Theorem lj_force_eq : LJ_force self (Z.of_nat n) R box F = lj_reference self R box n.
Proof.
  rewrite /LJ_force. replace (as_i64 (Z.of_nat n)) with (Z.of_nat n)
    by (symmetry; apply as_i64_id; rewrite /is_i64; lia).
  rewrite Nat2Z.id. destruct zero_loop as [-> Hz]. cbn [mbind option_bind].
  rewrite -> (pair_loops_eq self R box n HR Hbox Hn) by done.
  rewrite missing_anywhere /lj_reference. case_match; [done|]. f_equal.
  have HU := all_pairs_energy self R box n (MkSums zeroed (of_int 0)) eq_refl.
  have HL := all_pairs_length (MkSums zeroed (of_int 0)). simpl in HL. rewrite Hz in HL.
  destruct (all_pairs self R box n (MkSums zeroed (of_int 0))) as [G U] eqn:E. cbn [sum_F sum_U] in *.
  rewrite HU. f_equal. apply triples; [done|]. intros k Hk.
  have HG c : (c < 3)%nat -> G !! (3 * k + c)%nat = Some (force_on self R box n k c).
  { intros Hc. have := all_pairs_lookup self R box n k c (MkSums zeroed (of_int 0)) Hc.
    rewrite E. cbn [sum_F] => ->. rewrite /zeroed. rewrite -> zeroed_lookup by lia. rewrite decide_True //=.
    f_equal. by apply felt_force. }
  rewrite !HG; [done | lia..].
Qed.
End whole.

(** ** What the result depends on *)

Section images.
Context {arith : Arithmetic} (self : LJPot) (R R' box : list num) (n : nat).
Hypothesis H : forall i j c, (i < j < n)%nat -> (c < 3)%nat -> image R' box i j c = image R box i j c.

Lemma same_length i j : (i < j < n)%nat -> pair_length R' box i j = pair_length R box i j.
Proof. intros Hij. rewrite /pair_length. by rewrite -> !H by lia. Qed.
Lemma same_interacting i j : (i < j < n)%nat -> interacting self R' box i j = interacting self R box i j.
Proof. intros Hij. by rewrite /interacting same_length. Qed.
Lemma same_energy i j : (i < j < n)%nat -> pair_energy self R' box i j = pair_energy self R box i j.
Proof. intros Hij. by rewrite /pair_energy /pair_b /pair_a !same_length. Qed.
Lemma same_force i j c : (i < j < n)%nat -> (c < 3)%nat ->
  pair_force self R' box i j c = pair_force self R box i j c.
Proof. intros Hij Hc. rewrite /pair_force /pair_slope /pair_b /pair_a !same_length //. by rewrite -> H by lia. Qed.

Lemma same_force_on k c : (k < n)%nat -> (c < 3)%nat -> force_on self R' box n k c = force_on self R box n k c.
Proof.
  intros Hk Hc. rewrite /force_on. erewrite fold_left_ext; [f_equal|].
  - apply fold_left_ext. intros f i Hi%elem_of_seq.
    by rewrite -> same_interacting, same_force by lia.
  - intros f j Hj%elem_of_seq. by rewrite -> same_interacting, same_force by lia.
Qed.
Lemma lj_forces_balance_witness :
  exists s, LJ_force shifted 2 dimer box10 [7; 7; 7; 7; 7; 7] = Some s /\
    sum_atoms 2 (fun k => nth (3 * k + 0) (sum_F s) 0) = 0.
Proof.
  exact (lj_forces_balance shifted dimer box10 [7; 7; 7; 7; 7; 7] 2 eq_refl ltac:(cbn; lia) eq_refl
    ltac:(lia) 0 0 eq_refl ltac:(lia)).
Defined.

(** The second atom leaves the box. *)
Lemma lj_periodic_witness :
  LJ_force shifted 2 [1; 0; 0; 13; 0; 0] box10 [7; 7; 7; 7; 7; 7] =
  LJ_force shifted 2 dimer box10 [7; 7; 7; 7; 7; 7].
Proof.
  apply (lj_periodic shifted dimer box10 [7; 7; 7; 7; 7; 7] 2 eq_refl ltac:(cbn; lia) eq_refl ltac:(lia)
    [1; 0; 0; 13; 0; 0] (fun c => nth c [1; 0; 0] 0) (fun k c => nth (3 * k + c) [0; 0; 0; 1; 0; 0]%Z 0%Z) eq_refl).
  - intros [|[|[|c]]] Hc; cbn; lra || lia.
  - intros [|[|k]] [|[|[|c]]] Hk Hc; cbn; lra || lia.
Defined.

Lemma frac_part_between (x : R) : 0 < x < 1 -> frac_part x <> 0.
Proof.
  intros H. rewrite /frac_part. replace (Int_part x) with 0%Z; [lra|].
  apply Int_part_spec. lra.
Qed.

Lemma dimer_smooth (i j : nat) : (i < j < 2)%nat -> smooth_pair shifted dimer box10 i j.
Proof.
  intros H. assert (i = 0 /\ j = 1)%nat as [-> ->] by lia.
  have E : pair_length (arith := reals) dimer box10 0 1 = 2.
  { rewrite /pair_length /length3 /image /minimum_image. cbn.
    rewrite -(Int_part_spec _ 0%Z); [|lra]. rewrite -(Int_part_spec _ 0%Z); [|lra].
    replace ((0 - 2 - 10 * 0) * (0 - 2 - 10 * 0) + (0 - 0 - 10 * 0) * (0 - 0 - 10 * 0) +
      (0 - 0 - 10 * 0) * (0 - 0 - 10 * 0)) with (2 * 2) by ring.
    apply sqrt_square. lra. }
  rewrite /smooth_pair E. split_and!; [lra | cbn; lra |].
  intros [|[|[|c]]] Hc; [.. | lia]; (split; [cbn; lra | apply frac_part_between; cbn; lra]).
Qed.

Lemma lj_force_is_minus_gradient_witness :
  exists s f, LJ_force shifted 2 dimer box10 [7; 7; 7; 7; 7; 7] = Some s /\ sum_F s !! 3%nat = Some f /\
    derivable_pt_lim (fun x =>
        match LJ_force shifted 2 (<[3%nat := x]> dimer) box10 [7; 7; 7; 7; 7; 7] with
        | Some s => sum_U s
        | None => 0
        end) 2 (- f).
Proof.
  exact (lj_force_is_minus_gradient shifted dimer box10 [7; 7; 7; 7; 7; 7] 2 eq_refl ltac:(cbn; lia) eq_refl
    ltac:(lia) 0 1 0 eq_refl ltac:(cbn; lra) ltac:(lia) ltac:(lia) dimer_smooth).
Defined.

━━━━

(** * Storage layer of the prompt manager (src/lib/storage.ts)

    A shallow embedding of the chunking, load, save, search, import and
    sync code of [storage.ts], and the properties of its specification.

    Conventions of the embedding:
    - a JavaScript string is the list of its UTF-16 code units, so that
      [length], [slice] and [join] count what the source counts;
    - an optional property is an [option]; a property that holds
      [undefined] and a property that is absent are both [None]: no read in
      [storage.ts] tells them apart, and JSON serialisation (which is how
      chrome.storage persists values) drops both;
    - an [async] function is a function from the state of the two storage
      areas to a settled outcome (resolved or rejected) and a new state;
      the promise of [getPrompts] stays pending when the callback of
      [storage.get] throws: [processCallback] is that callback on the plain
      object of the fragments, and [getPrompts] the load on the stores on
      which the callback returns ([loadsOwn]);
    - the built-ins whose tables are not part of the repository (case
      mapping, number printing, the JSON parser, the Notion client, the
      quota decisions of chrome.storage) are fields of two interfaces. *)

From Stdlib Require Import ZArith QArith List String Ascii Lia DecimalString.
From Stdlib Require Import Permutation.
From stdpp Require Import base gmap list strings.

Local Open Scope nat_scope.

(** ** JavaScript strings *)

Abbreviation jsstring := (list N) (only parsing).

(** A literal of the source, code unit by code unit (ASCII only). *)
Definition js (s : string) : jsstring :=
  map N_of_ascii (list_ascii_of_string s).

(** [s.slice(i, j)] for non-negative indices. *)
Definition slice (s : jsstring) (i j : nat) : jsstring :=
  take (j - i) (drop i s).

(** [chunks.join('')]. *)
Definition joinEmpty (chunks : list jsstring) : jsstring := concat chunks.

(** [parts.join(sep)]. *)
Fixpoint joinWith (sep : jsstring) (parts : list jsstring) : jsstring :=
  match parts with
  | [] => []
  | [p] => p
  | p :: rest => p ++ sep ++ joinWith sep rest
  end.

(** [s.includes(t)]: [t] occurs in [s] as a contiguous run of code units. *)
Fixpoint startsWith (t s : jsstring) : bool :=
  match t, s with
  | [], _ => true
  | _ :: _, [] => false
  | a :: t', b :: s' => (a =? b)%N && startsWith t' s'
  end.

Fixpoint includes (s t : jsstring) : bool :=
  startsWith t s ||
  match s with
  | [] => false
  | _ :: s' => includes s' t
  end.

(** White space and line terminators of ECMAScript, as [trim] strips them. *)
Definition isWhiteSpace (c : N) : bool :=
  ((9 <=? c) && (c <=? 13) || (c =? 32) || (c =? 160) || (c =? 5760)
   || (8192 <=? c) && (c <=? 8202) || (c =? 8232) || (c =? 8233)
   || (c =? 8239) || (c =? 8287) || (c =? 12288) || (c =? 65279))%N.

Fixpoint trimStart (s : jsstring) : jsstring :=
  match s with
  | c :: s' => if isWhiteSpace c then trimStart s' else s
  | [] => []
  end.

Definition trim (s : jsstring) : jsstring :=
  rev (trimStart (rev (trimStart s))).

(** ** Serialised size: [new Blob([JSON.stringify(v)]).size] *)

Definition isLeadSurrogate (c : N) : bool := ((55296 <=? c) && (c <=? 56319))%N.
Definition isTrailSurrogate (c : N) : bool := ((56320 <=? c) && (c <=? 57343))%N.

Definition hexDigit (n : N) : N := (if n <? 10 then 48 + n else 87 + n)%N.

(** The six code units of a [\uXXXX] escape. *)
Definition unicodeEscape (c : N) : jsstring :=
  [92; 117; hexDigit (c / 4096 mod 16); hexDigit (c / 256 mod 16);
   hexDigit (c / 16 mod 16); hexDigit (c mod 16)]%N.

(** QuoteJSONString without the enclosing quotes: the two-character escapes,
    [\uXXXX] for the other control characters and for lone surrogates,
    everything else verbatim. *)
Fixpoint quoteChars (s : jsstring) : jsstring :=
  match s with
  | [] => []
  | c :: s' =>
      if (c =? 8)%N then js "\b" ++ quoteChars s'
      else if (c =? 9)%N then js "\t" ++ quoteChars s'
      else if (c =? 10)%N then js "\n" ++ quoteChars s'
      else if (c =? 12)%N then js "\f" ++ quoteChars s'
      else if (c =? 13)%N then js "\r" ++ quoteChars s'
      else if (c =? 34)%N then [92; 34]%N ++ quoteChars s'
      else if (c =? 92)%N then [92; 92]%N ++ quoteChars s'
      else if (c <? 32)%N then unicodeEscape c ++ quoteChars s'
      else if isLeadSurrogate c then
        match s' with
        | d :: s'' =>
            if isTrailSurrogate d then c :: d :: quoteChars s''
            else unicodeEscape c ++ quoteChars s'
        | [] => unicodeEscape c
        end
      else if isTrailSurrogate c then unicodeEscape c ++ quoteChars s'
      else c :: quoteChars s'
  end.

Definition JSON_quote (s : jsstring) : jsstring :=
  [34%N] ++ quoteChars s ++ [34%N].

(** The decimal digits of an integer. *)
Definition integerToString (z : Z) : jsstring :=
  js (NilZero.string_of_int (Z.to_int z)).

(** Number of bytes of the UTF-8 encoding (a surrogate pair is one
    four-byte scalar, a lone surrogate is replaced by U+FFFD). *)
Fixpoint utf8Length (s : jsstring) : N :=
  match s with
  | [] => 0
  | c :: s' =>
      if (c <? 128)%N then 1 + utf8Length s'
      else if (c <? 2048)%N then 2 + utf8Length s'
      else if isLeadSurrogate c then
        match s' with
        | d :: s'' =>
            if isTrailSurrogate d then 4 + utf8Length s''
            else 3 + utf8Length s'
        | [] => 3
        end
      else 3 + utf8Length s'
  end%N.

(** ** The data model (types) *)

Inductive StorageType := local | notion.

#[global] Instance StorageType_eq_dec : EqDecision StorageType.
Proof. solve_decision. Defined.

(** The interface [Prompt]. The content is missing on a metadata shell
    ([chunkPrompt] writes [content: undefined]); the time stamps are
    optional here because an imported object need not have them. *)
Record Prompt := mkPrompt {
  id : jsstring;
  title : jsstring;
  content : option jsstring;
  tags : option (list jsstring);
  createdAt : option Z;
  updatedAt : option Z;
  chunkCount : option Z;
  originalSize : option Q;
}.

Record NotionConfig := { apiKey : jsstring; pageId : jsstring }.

━━━━

Return only the stretch of the material above from the line holding "Lemma same_energy i" through the line holding "- intros [|[|k]]", copied exactly.

**Reply to the task**
Lemma same_energy i j : (i < j < n)%nat -> pair_energy self R' box i j = pair_energy self R box i j.
Proof. intros Hij. by rewrite /pair_energy /pair_b /pair_a !same_length. Qed.
Lemma same_force i j c : (i < j < n)%nat -> (c < 3)%nat ->
  pair_force self R' box i j c = pair_force self R box i j c.
Proof. intros Hij Hc. rewrite /pair_force /pair_slope /pair_b /pair_a !same_length //. by rewrite -> H by lia. Qed.

Lemma same_force_on k c : (k < n)%nat -> (c < 3)%nat -> force_on self R' box n k c = force_on self R box n k c.
Proof.
  intros Hk Hc. rewrite /force_on. erewrite fold_left_ext; [f_equal|].
  - apply fold_left_ext. intros f i Hi%elem_of_seq.
    by rewrite -> same_interacting, same_force by lia.
  - intros f j Hj%elem_of_seq. by rewrite -> same_interacting, same_force by lia.
Qed.
Lemma lj_forces_balance_witness :
  exists s, LJ_force shifted 2 dimer box10 [7; 7; 7; 7; 7; 7] = Some s /\
    sum_atoms 2 (fun k => nth (3 * k + 0) (sum_F s) 0) = 0.
Proof.
  exact (lj_forces_balance shifted dimer box10 [7; 7; 7; 7; 7; 7] 2 eq_refl ltac:(cbn; lia) eq_refl
    ltac:(lia) 0 0 eq_refl ltac:(lia)).
Defined.

(** The second atom leaves the box. *)
Lemma lj_periodic_witness :
  LJ_force shifted 2 [1; 0; 0; 13; 0; 0] box10 [7; 7; 7; 7; 7; 7] =
  LJ_force shifted 2 dimer box10 [7; 7; 7; 7; 7; 7].
Proof.
  apply (lj_periodic shifted dimer box10 [7; 7; 7; 7; 7; 7] 2 eq_refl ltac:(cbn; lia) eq_refl ltac:(lia)
    [1; 0; 0; 13; 0; 0] (fun c => nth c [1; 0; 0] 0) (fun k c => nth (3 * k + c) [0; 0; 0; 1; 0; 0]%Z 0%Z) eq_refl).
  - intros [|[|[|c]]] Hc; cbn; lra || lia.
  - intros [|[|k]] [|[|[|c]]] Hk Hc; cbn; lra || lia.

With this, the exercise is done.